* _PROBLEM_: Please copy, exactly as they appear below, the lines from the one containing "Module OrchestrationMoreFacts." through the one containing "simpl in Hnodup.".

(Records excerpted from a collection)
+--

(** The ham with an empty distribution: lunch has room, the ham goes to
    lunch. *)
Lemma place_food_prefers_eligible_slots_witness :
  exists slot',
    In slot' MealOptimizer.slot_order /\ slot' ∈ meal_times ham /\
    ~ (slot' = "breakfast" /\ "meat" ∈ tags ham) /\
    AllocatorSpec.placed_in slot' ham
      [("breakfast", []); ("lunch", []); ("dinner", []); ("snack", [])]
      [("breakfast", []); ("lunch", [ham]); ("dinner", []); ("snack", [])].
Proof.
  apply (place_food_prefers_eligible_slots default_slot_caps _ _ ham "lunch").
  - vm_compute. reflexivity.
  - simpl. tauto.
  - apply set_mem_true. vm_compute. reflexivity.
  - intros [H _]. discriminate.
  - exists [], (1, 3)%Z. repeat split.
Defined.

(** ** Orchestration, continued *)

Module OrchestrationMoreFacts.
Import MealPlanBuilder MealOptimizer.

(** The capacities of the builder after the [set_slot_limits] loop. *)
Lemma builder_caps_fold (slot_caps : dict (Z * Z)) :
  forall b,
    _slot_caps
      (fold_left
         (fun b cap => set_slot_limits b (fst cap) (fst (snd cap)) (snd (snd cap)))
         slot_caps b)
    = fold_left (fun c cap => dict_set c (fst cap) (fst (snd cap), snd (snd cap)))
        slot_caps (_slot_caps b).
Proof.
  induction slot_caps as [|cap rest IH]; intros b; simpl; [reflexivity|].
  rewrite IH. reflexivity.
Qed.

Lemma caps_fold_other (rest : dict (Z * Z)) (k : string) :
  ~ In k (map fst rest) ->
  forall c,
    dict_get
      (fold_left (fun c cap => dict_set c (fst cap) (fst (snd cap), snd (snd cap)))
         rest c) k
    = dict_get c k.
Proof.
  induction rest as [|[k0 v0] rest IH]; intros Hk c; simpl; [reflexivity|].
  rewrite IH.
  - apply dict_get_set_ne. intros ->. apply Hk. left. reflexivity.
  - intros Hin. apply Hk. right. exact Hin.
Qed.

Lemma caps_fold_get (slot_caps : dict (Z * Z)) (k : string) (v : Z * Z) :
  List.NoDup (map fst slot_caps) -> In (k, v) slot_caps ->
  forall c,
    dict_get
      (fold_left (fun c cap => dict_set c (fst cap) (fst (snd cap), snd (snd cap)))
         slot_caps c) k
    = Some v.
Proof.
  induction slot_caps as [|[k0 v0] rest IH]; intros Hnodup Hin c; [destruct Hin|].
  simpl in Hnodup. apply List.NoDup_cons_iff in Hnodup as [Hfresh Hnodup].
  simpl. destruct Hin as [Heq | Hin].
  - injection Heq as -> ->. rewrite (caps_fold_other rest k Hfresh).
    rewrite dict_get_set_eq. destruct v. reflexivity.
  - apply IH; assumption.
Qed.

Lemma dict_get_In {V : Type} (d : dict V) (k : string) (v : V) :
  dict_get d k = Some v -> In (k, v) d.
Proof.
  induction d as [|[k0 v0] d IH]; simpl; [discriminate|].
  destruct (String.eqb_spec k0 k) as [->|_].
  - intros H. injection H as ->. left. reflexivity.
  - intros H. right. exact (IH H).
Qed.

+--

* _RESPONSE AREA_:
Module OrchestrationMoreFacts.
Import MealPlanBuilder MealOptimizer.

(** The capacities of the builder after the [set_slot_limits] loop. *)
Lemma builder_caps_fold (slot_caps : dict (Z * Z)) :
  forall b,
    _slot_caps
      (fold_left
         (fun b cap => set_slot_limits b (fst cap) (fst (snd cap)) (snd (snd cap)))
         slot_caps b)
    = fold_left (fun c cap => dict_set c (fst cap) (fst (snd cap), snd (snd cap)))
        slot_caps (_slot_caps b).
Proof.
  induction slot_caps as [|cap rest IH]; intros b; simpl; [reflexivity|].
  rewrite IH. reflexivity.
Qed.

Lemma caps_fold_other (rest : dict (Z * Z)) (k : string) :
  ~ In k (map fst rest) ->
  forall c,
    dict_get
      (fold_left (fun c cap => dict_set c (fst cap) (fst (snd cap), snd (snd cap)))
         rest c) k
    = dict_get c k.
Proof.
  induction rest as [|[k0 v0] rest IH]; intros Hk c; simpl; [reflexivity|].
  rewrite IH.
  - apply dict_get_set_ne. intros ->. apply Hk. left. reflexivity.
  - intros Hin. apply Hk. right. exact Hin.
Qed.

Lemma caps_fold_get (slot_caps : dict (Z * Z)) (k : string) (v : Z * Z) :
  List.NoDup (map fst slot_caps) -> In (k, v) slot_caps ->
  forall c,
    dict_get
      (fold_left (fun c cap => dict_set c (fst cap) (fst (snd cap), snd (snd cap)))
         slot_caps c) k
    = Some v.
Proof.
  induction slot_caps as [|[k0 v0] rest IH]; intros Hnodup Hin c; [destruct Hin|].
  simpl in Hnodup. apply List.NoDup_cons_iff in Hnodup as [Hfresh Hnodup].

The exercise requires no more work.